High school. Purgatory no longer, it was now purely hell. Torment and fire...yes, I had both.
I was doing everything correctly now. Every "i" dotted, every "t" crossed. No one could complain that I was shirking my responsibilities.
To please Esme and protect the others, I stayed in Forks. I returned to my old schedule. I hunted no more than the rest of them. Everyday, I attended high school and played human. Everyday, I listened carefully for anything new about the Cullens - there never was anything new. The girl did not speak one word of her suspicions. She just repeated the same story again and again - I'd been standing with her and then pulled her out of the way - till her eager listeners got bored and stopped looking for more details. There was no danger. My hasty action had hurt no one.
No one but myself.
I was determined to change the future. Not the easiest task to set for oneself, but there was no other choice that I could live with.
Alice said that I would not be strong enough to stay away from the girl. I would prove her wrong.
I'd thought the first day would be the hardest. By the end of it, I'd been sure that was the case. I'd been wrong, though.
It had rankled, knowing that I would hurt the girl. I'd comforted myself with the fact that her pain would be nothing more than a pinprick - just a tiny sting of rejection - compared to mine. Bella was human, and she knew that I was something else, something wrong, something frightening. She would probably be more relieved than wounded when I turned my face away from her and pretended that she didn't exist.
"Hello, Edward," she'd greeted me, that first day back in biology. Her voice had been pleasant, friendly, one hundred and eighty degrees from the last time I'd spoken with her.
Why? What did the change mean? Had she forgotten? Decided she had imagined the whole episode? Could she possibly have forgiven me for not following through on my promise?
The questions had burned like the thirst that attacked me every time I breathed. Just one moment to look in her eyes. Just to see if I could read the answers there...
No. I could not allow myself even that. Not if I was going to change the future. I'd moved my chin an inch in her direction without looking away from the front of the room. I'd nodded once, and then turned my face straight forward.
She did not speak to me again.
That afternoon, as soon as school was finished, my role played, I ran to Seattle as I had the day before. It seemed that I could handle the aching just slightly better when I was flying over the ground, turning everything around me into a green blur.
This run became my daily habit.
Did I love her? I did not think so. Not yet. Alice's glimpses of that future had stuck with me, though, and I could see how easy it would be to fall into loving Bella. It would be exactly like falling: effortless. Not letting myself love her was the opposite of falling - it was pulling myself up a cliff-face, hand over hand, the task as grueling as if I had no more than mortal strength.

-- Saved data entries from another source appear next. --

(* ===== verification/Wasm.v ===== *)
(** The JavaScript bindings: [src/src/wasm].

    A page holds one store behind a lock and the transaction handles it has
    given out; every method takes the lock, runs one operation to its end and
    converts the reply, so a method is one step of the page.  The three store
    classes ([JsBTreeStore], [JsOxKvStore], [JsCachedOxKvStore]) have the same
    methods over different stores and the macro [js_tx!] generates the same
    handle for each, so the methods are written once, over any [Store], and
    instantiated below.  The store of a transaction is the page's: [S] is the
    store, [T] what a transaction adds to it.

    serde_wasm_bindgen, which converts between JavaScript values and
    [serde_json::Value], is a class.  Setting a property of a fresh object
    cannot fail, and a handle that [commit] or [rollback] consumed stands for
    the [Option] they left empty. *)

From stdpp Require Import options.
From S2P Require Import Prelude OrdMap Core Codec Hooks BTree BTreeSpec Snapshot Storage.
From S2P Require Import Json Float Query QuerySpec QueryDate QueryEval QueryEvalSpec Gets.

(** ** Values *)

(** What the bindings return and take.  [JsData] is a plain value of the
    serializer: a JSON document as objects, arrays, strings and numbers. *)
Inductive JsValue (D : Type) :=
| JsUndefined
| JsNull
| JsBoolean (b : bool)
| JsNumber (n : N)
| JsUint8Array (b : bytes)
| JsData (d : D)
| JsTx (handle : nat)
| JsError (message : string).
Arguments JsUndefined {D}.
Arguments JsNull {D}.
Arguments JsBoolean {D} _.
Arguments JsNumber {D} _.
Arguments JsUint8Array {D} _.
Arguments JsData {D} _.
Arguments JsTx {D} _.
Arguments JsError {D} _.

(** The object [{key, value}]. *)
Record JsObject (D : Type) := JsObj { js_key : string; js_value : JsValue D }.
Arguments JsObj {D} _ _.

(** [serde_wasm_bindgen::from_value] and [Serializer::json_compatible], whose
    errors are rendered messages, and the [Debug] text of a value. *)
Class SerdeWasm `{JsonNumbers} (D : Type) := {
  from_value : JsValue D → string + Value;
  to_value : Value → string + JsValue D;
  js_debug : JsValue D → string;
}.

(** [impl From<Direction> for store::Direction] is the identity: the two
    enumerations have the same cases. *)
Definition js_direction (d : Direction) : Direction :=
  match d with Next => Next | Prev => Prev end.

Definition U32_END : N := 4294967296.

Section values.
Context `{JsonNumbers} {D : Type} `{!SerdeWasm D} `{!Json Value}.

(** [impl From<StoreError> for JsValue]. *)
Definition from_store_error (e : StoreError) : JsValue D := JsError (Core.to_string e).

Definition js_result {A} (r : Result A) : JsValue D + A :=
  match r with Ok a => inr a | Err e => inl (from_store_error e) end.

(** [serde_json::to_vec] and [from_slice] at [serde_json::Value]. *)
#[export] Instance value_serde : Serde Value := {|
  serialize v := inr (to_vec v);
  deserialize := from_slice;
|}.

Definition json_compatible (v : Value) : Result (JsValue D) :=
  match to_value v with inl e => Err (Serialization e) | inr j => Ok j end.

Definition from_js (v : JsValue D) : Result Value :=
  match from_value v with inl e => Err (Serialization e) | inr v => Ok v end.

Definition bytes_or_null (b : option bytes) : JsValue D :=
  match b with Some b => JsUint8Array b | None => JsNull end.

Definition json_or_null (v : option Value) : Result (JsValue D) :=
  match v with Some v => json_compatible v | None => Ok JsNull end.

Definition kv_object (kv : KeyValue) : JsObject D := JsObj (key kv) (JsUint8Array (value kv)).

(** The object of a [gets] reply: bytes that are not JSON are returned raw. *)
Definition doc_object (kv : KeyValue) : Result (JsObject D) :=
  match from_slice (value kv) with
  | inr v => res_map (JsObj (key kv)) (json_compatible v)
  | inl _ => Ok (JsObj (key kv) (JsUint8Array (value kv)))
  end.

Fixpoint collect {A} (l : list (Result A)) : Result (list A) :=
  match l with
  | [] => Ok []
  | r :: l => let? a := r in let? l := collect l in Ok (a :: l)
  end.

(** [u32::try_from]. *)
Definition count_u32 (n : N) : Result (JsValue D) :=
  if (n <? U32_END)%N then Ok (JsNumber n)
  else Err (Serialization "out of range integral type conversion attempted").

(** An item of a [ReadableStream], as [load_stream] maps it. *)
Definition stream_chunk (item : JsValue D + JsValue D) : Result bytes :=
  match item with
  | inl e => Err (Other ("stream read failed: " +:+ js_debug e))
  | inr (JsUint8Array b) => Ok b
  | inr v => Err (Other ("expected Uint8Array chunk: " +:+ js_debug v))
  end.
End values.

(** ** Pages *)

Record Page (S T : Type) := MkPage { pg_store : S; pg_txs : list (option T) }.
Arguments MkPage {S T} _ _.
Arguments pg_store {S T} _.
Arguments pg_txs {S T} _.

(** The reply of a method: a value, or an array of objects. *)
Inductive JsReply (D : Type) :=
| RValue (v : JsValue D)
| RObjects (l : list (JsObject D)).
Arguments RValue {D} _.
Arguments RObjects {D} _.

Definition CLOSED : string := "transaction already committed or rolled back".

Section page.
Context `{JsonNumbers} {D : Type} `{!SerdeWasm D} `{!Json Value}.
Context {S T : Type} `{Store S (S * T)}.
Abbreviation page := (Page S T).
Abbreviation JsOp A := (Page S T → (JsValue D + A) * Page S T).

(** The boundary: an error becomes a rejection. *)
Definition js_return {A} (m : Op page A) : JsOp A := λ p, let '(r, p) := m p in (js_result r, p).

(** [self.inner.lock().await], held over one operation. *)
Definition locked {A} (m : Op S A) : Op page A :=
  op_zoom pg_store (λ s p, MkPage s (pg_txs p)) m.

(** *** The store class *)

Definition js_get_bytes (k : string) : JsOp (JsValue D) :=
  js_return (let! r := locked (get_bytes k) in op_ret (bytes_or_null r)).

Definition js_has (k : string) : JsOp (JsValue D) :=
  js_return (let! r := locked (has k) in op_ret (JsBoolean r)).

Definition js_set_bytes (k : string) (v : bytes) : JsOp (JsValue D) :=
  js_return (let! r := locked (set_bytes k v) in op_ret (bytes_or_null r)).

Definition js_set (k : string) (v : JsValue D) : JsOp (JsValue D) :=
  js_return (
    let! json := op_lift (from_js v) in
    let! prev := locked (set k json) in
    op_lift (json_or_null prev)).

Definition js_get (k : string) : JsOp (JsValue D) :=
  js_return (let! v := locked (get k) in op_lift (json_or_null v)).

Definition js_delete (k : string) : JsOp (JsValue D) :=
  js_return (let! r := locked (delete k) in op_ret (JsBoolean r)).

Definition js_gets_bytes (limit : option N) (dir : Direction) (c : cursor) : JsOp (list (JsObject D)) :=
  js_return (let! l := locked (gets_bytes limit (js_direction dir) c) in op_ret (kv_object <$> l)).

Definition js_begin_tx : JsOp (JsValue D) :=
  js_return (λ p,
    match begin_tx (pg_store p) with
    | Ok (s, t) => (Ok (JsTx (length (pg_txs p))), MkPage s (pg_txs p ++ [Some t]))
    | Err e => (Err e, p)
    end).

(** *** The transaction class, [js_tx!] *)

(** The guard of every method of a handle. *)
Definition with_tx {A} (h : nat) (m : Op (S * T) A) : Op page A := λ p,
  match pg_txs p !! h with
  | Some (Some t) =>
      let '(r, (s, t)) := m (pg_store p, t) in (r, MkPage s (<[h := Some t]> (pg_txs p)))
  | _ => (Err (Other CLOSED), p)
  end.

(** [take_tx], and what is done with the transaction taken. *)
Definition take_tx {A} (h : nat) (m : Op (S * T) A) : Op page A := λ p,
  match pg_txs p !! h with
  | Some (Some t) =>
      let '(r, w) := m (pg_store p, t) in (r, MkPage (tx_store w) (<[h := None]> (pg_txs p)))
  | _ => (Err (Other CLOSED), p)
  end.

Definition js_tx_get_bytes (h : nat) (k : string) : JsOp (JsValue D) :=
  js_return (let! r := with_tx h (get_bytes k) in op_ret (bytes_or_null r)).

Definition js_tx_has (h : nat) (k : string) : JsOp (JsValue D) :=
  js_return (let! r := with_tx h (has k) in op_ret (JsBoolean r)).

Definition js_tx_set_bytes (h : nat) (k : string) (v : bytes) : JsOp (JsValue D) :=
  js_return (let! r := with_tx h (set_bytes k v) in op_ret (bytes_or_null r)).

Definition js_tx_delete (h : nat) (k : string) : JsOp (JsValue D) :=
  js_return (let! r := with_tx h (delete k) in op_ret (JsBoolean r)).

Definition js_tx_set (h : nat) (k : string) (v : JsValue D) : JsOp (JsValue D) :=
  js_return (
    let! json := op_lift (from_js v) in
    let! prev := with_tx h (set k json) in
    op_lift (json_or_null prev)).

Definition js_tx_get (h : nat) (k : string) : JsOp (JsValue D) :=
  js_return (let! v := with_tx h (get k) in op_lift (json_or_null v)).

Definition js_tx_gets_bytes (h : nat) (limit : option N) (dir : Direction) (c : cursor) :
    JsOp (list (JsObject D)) :=
  js_return (let! l := with_tx h (gets_bytes limit (js_direction dir) c) in op_ret (kv_object <$> l)).

Definition js_commit (h : nat) : JsOp (JsValue D) :=
  js_return (take_tx h commit ;; op_ret JsUndefined).

Definition js_rollback (h : nat) : JsOp (JsValue D) :=
  js_return (take_tx h rollback ;; op_ret JsUndefined).

(** *** Queries and snapshots *)

Section gets.
Context `{Lucene} `{RegexLib} `{Unicode} `{EditDistance}.

Definition js_gets (fuel : nat) (limit : option N) (dir : Direction) (c : cursor)
    (query : option string) : JsOp (list (JsObject D)) :=
  js_return (
    let! l := locked (gets fuel limit (js_direction dir) c query) in
    op_lift (collect (doc_object <$> l))).
End gets.

(** [None] when the fuel of the save runs out. *)
Definition js_save (fuel : nat) (p : page) : option ((JsValue D + JsValue D) * page) :=
  (λ '(r, s), (js_result (res_map JsUint8Array r), MkPage s (pg_txs p))) <$> save fuel (pg_store p).

Definition js_load (data : bytes) : JsOp (JsValue D) :=
  js_return (let! n := locked (load data) in op_lift (count_u32 n)).

Definition js_load_stream (items : list (JsValue D + JsValue D)) : JsOp (JsValue D) :=
  js_return (let! n := locked (load_stream (stream_chunk <$> items)) in op_lift (count_u32 n)).
End page.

More than a month passed, and every day it got harder. That made no sense to me - I kept waiting to get over it, to have it get easier. This must be what Alice had meant when she'd predicted that I would not be able to stay away from the girl. She had seen the escalation of the pain. But I could handle pain.
I would not destroy Bella's future. If I was destined to love her, then wasn't avoiding her the very least I could do?
Avoiding her was about the limit of what I could bear, though. I could pretend to ignore her, and never look her way. I could pretend that she was of no interest to me. But that was the extent, just pretense and not reality.
I still hung on every breath she took, every word she said.
I lumped my torments into four categories.
The first two were familiar. Her scent and her silence. Or, rather - to take the responsibility on myself where it belonged - my thirst and my curiosity.